Brasil: líder mundial no uso de agrotóxicos
Além de permitir o uso de
pesticidas proibidos em outros países, o Brasil ainda exonera os impostos
dessas substâncias. O morango vermelho e carnudo e o espinafre verde-escuro de
folhas largas comprados na feira podem conter, além de nutrientes, doses altas
demais de resíduos químicos.
Estamos em 2016 e no Brasil ainda
se consomem frutas, verduras e legumes que cresceram sob os borrifos de
pesticidas que lá fora já foram banidos há anos. A quantidade de agrotóxicos
ingerida no Brasil é tão alta, que o país está na liderança do consumo mundial
desde 2008.
Desde este ano, o Brasil ocupa o
primeiro lugar no ranking mundial de consumo de agrotóxicos.
A Abrasco alerta que 70% dos
alimentos in natura consumidos no país estão contaminados por resíduos de pesticidas.
Os números falam por si nos últimos dez anos o mercado mundial desse setor
cresceu 93%, já no Brasil, esse crescimento foi de 190%, de acordo com dados
divulgados pela Anvisa.
Segundo o Dossiê Abrasco
(Associação Brasileira de Saúde Coletiva) – um alerta sobre o impacto dos
agrotóxicos na saúde, 70% dos alimentos in natura consumidos no país estão
contaminados por agrotóxicos. Desses, segundo a Anvisa, 28% contêm substâncias
não autorizadas.
“Isso sem contar os alimentos
processados, que são feitos a partir de grãos geneticamente modificados e
cheios dessas substâncias químicas”, diz Karen Friedrich, da Associação
Brasileira de Saúde Coletiva (Abrasco) e da Fundação Oswaldo Cruz (Fiocruz).

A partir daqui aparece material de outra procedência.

(* ===== verification/CfQuicksort.v ===== *)
(** * crossfilter: dual-pivot quicksort

    [src/app/assets/javascripts/crossfilter.js], lines 155-438: Yaroslavskiy's
    algorithm.  The three partitioning loops of the source differ only in
    the tests that send an element to the left or to the right part and in
    the search for an element to exchange, so they are instances of one
    [partition]. *)

From S2P Require Import Prelude.
From S2P Require Import Arrays.
From S2P Require Import CfInsertionsort.

Definition quicksort_sizeThreshold : Z := 32.

Section quicksort_by.
Context {A X : Type} `{JsOrd X} (f : A -> X).

(** [if (x1 > x2) t = e1, e1 = e2, e2 = t, t = x1, x1 = x2, x2 = t];
    each [xi] is [f(ei)] throughout. *)
Definition exchange_gt (e e' : A) : A * A := if f e >. f e' then (e', e) else (e, e').

Definition sort5 (e1 e2 e3 e4 e5 : A) : A * A * A * A * A :=
  let '(e1, e2) := exchange_gt e1 e2 in
  let '(e4, e5) := exchange_gt e4 e5 in
  let '(e1, e3) := exchange_gt e1 e3 in
  let '(e2, e3) := exchange_gt e2 e3 in
  let '(e1, e4) := exchange_gt e1 e4 in
  let '(e3, e4) := exchange_gt e3 e4 in
  let '(e2, e5) := exchange_gt e2 e5 in
  let '(e2, e3) := exchange_gt e2 e3 in
  let '(e4, e5) := exchange_gt e4 e5 in
  (e1, e2, e3, e4, e5).

(** [v <= p && v >= p]. *)
Definition same (p v : X) : bool := (v <=. p) && (v >=. p).

(** The element [ek] at [k] goes to [great]; the element that was there
    goes to [less] (triple exchange) or to [k]. *)
Definition exchange (isT : X -> bool) (a : list A) (k less great : Z) (ek : A)
    (greatValue : X) : js (list A * Z * Z) :=
  if isT greatValue then
    l ← rd a less;
    a ← wr a k l;
    g ← rd a great;
    a ← wr a less g;
    a ← wr a great ek;
    Ret (a, less + 1, great - 1)
  else
    g ← rd a great;
    a ← wr a k g;
    a ← wr a great ek;
    Ret (a, less, great - 1).

(** The search of the degenerate case: it has no bound of its own. *)
Definition seek_equal (p : X) (a : list A) (k less great : Z) (ek : A) : js (list A * Z * Z) :=
  loop (S (Z.to_nat (great - k + 2))) (fun great =>
    g ← rd a great;
    let greatValue := f g in
    if greatValue >. p then Ret (inl (great - 1))
    else
      r ← exchange (fun v => v <. p) a k less great ek greatValue;
      Ret (inr r)) great.

(** The search of the other two loops, which stops below [k]. *)
Definition seek_great (isR isT : X -> bool) (a : list A) (k less great : Z) (ek : A)
    : js (list A * Z * Z) :=
  loop (S (Z.to_nat (great - k + 1))) (fun great =>
    g ← rd a great;
    let greatValue := f g in
    if isR greatValue then
      let great := great - 1 in
      if great <? k then Ret (inr (a, less, great)) else Ret (inl great)
    else
      r ← exchange isT a k less great ek greatValue;
      Ret (inr r)) great.

Definition partition (isL isR : X -> bool)
    (seek : list A -> Z -> Z -> Z -> A -> js (list A * Z * Z))
    (a : list A) (less great : Z) : js (list A * Z * Z) :=
  loop (S (Z.to_nat (great - less + 1))) (fun '(a, k, less, great) =>
    if k <=? great then
      ek ← rd a k;
      let xk := f ek in
      if isL xk then
        a ← (if k =? less then Ret a
             else
               l ← rd a less;
               a ← wr a k l;
               wr a less ek);
        Ret (inl (a, k + 1, less + 1, great))
      else if isR xk then
        '(a, less, great) ← seek a k less great ek;
        Ret (inl (a, k + 1, less, great))
      else Ret (inl (a, k + 1, less, great))
    else Ret (inr (a, less, great))) (a, less, less, great).

(** Dutch national flag, when the pivots are equal. *)
Definition partition_equal (p : X) : list A -> Z -> Z -> js (list A * Z * Z) :=
  partition (fun v => v <. p) (fun v => v >. p) (seek_equal p).

Definition partition_pivots (p1 p2 : X) : list A -> Z -> Z -> js (list A * Z * Z) :=
  partition (fun v => v <. p1) (fun v => v >. p2)
    (seek_great (fun v => v >. p2) (fun v => v <. p1)).

(** The elements equal to a pivot are moved out of the centre. *)
Definition partition_center (p1 p2 : X) : list A -> Z -> Z -> js (list A * Z * Z) :=
  partition (same p1) (same p2) (seek_great (same p2) (fun v => v <. p1)).

(** [while (f(a[i]) == p) i += step]. *)
Definition skip_same (p : X) (step : Z) (fuel : nat) (a : list A) (i : Z) : js Z :=
  loop fuel (fun i =>
    d ← rd a i;
    if same p (f d) then Ret (inl (i + step)) else Ret (inr i)) i.

(** Five elements are sorted; the second and the fourth become the
    pivots and leave two holes, filled from the ends of the slice. *)
Definition choose_pivots (a : list A) (lo hi i1 i2 i3 i4 i5 : Z) : js (list A * A * A) :=
  e1 ← rd a i1; e2 ← rd a i2; e3 ← rd a i3; e4 ← rd a i4; e5 ← rd a i5;
  let '(e1, e2, e3, e4, e5) := sort5 e1 e2 e3 e4 e5 in
  let pivot1 := e2 in
  let pivot2 := e4 in
  a ← wr a i1 e1;
  t ← rd a lo; a ← wr a i2 t;
  a ← wr a i3 e3;
  t ← rd a (hi - 1); a ← wr a i4 t;
  a ← wr a i5 e5;
  Ret (a, pivot1, pivot2).

(** The pivots go to their final positions. *)
Definition place_pivots (a : list A) (lo hi less great : Z) (pivot1 pivot2 : A) : js (list A) :=
  t ← rd a (less - 1); a ← wr a lo t; a ← wr a (less - 1) pivot1;
  t ← rd a (great + 1); a ← wr a (hi - 1) t; wr a (great + 1) pivot2.

(** A large centre is cleared of elements equal to the pivots. *)
Definition clear_center (pivotValue1 pivotValue2 : X) (a : list A) (less great i1 i5 : Z)
    : js (list A * Z * Z) :=
  if (less <? i1) && (great >? i5) then
    less' ← skip_same pivotValue1 1 (S (S (Z.to_nat (great - less + 1)))) a less;
    great' ← skip_same pivotValue2 (-1) (S (S (Z.to_nat (great - less' + 1)))) a great;
    partition_center pivotValue1 pivotValue2 a less' great'
  else Ret (a, less, great).

Definition quicksort (sort : list A -> Z -> Z -> js (list A)) (a : list A) (lo hi : Z)
    : js (list A) :=
  let sixth := to_int32 (Z.quot (hi - lo) 6) in
  let i1 := lo + sixth in
  let i5 := hi - 1 - sixth in
  let i3 := js_sshr (lo + hi - 1) 1 in
  let i2 := i3 - sixth in
  let i4 := i3 + sixth in
  '(a, pivot1, pivot2) ← choose_pivots a lo hi i1 i2 i3 i4 i5;
  let pivotValue1 := f pivot1 in
  let pivotValue2 := f pivot2 in
  let less := lo + 1 in
  let great := hi - 2 in
  let pivotsEqual := (pivotValue1 <=. pivotValue2) && (pivotValue1 >=. pivotValue2) in
  '(a, less, great) ← (if pivotsEqual then partition_equal pivotValue1 a less great
                       else partition_pivots pivotValue1 pivotValue2 a less great);
  a ← place_pivots a lo hi less great pivot1 pivot2;
  a ← sort a lo (less - 1);
  a ← sort a (great + 2) hi;
  if pivotsEqual then Ret a
  else
    '(a, less, great) ← clear_center pivotValue1 pivotValue2 a less great i1 i5;
    sort a less (great + 1).

(** The recursion, with fuel for its depth. *)
Fixpoint sort_fuel (fuel : nat) (a : list A) (lo hi : Z) : js (list A) :=
  match fuel with
  | O => Stuck
  | S k =>
      if hi - lo <? quicksort_sizeThreshold then insertionsort f a lo hi
      else quicksort (sort_fuel k) a lo hi
  end.

Definition sort (a : list A) (lo hi : Z) : js (list A) :=
  sort_fuel (S (Z.to_nat (hi - lo))) a lo hi.
End quicksort_by.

De acordo com ela, mais da metade
dos agrotóxicos usados no Brasil hoje são banidos em países da União Europeia e
nos Estados Unidos.
Segundo a Organização Mundial da
Saúde (OMS), entre os países em desenvolvimento, os agrotóxicos causam,
anualmente, 70.000 intoxicações agudas e crônicas.
A boa notícia, é que naquele
mesmo ano, a Agência Nacional de Vigilância Sanitária (Anvisa) iniciou a
reavaliação de 14 pesticidas que podem apresentar riscos à saúde. A má notícia
é que até agora os estudos não terminaram.
Governo
concede reduções e isenções de impostos para produção e comercialização de
agrotóxicos
A essa morosidade somam-se
incentivos fiscais. O Governo brasileiro concede redução de 60% do ICMS
(imposto relativo à circulação de mercadorias), isenção total do PIS/COFINS
(contribuições para a Seguridade Social) e do IPI (Imposto sobre Produtos
Industrializados) à produção e comércio dos pesticidas.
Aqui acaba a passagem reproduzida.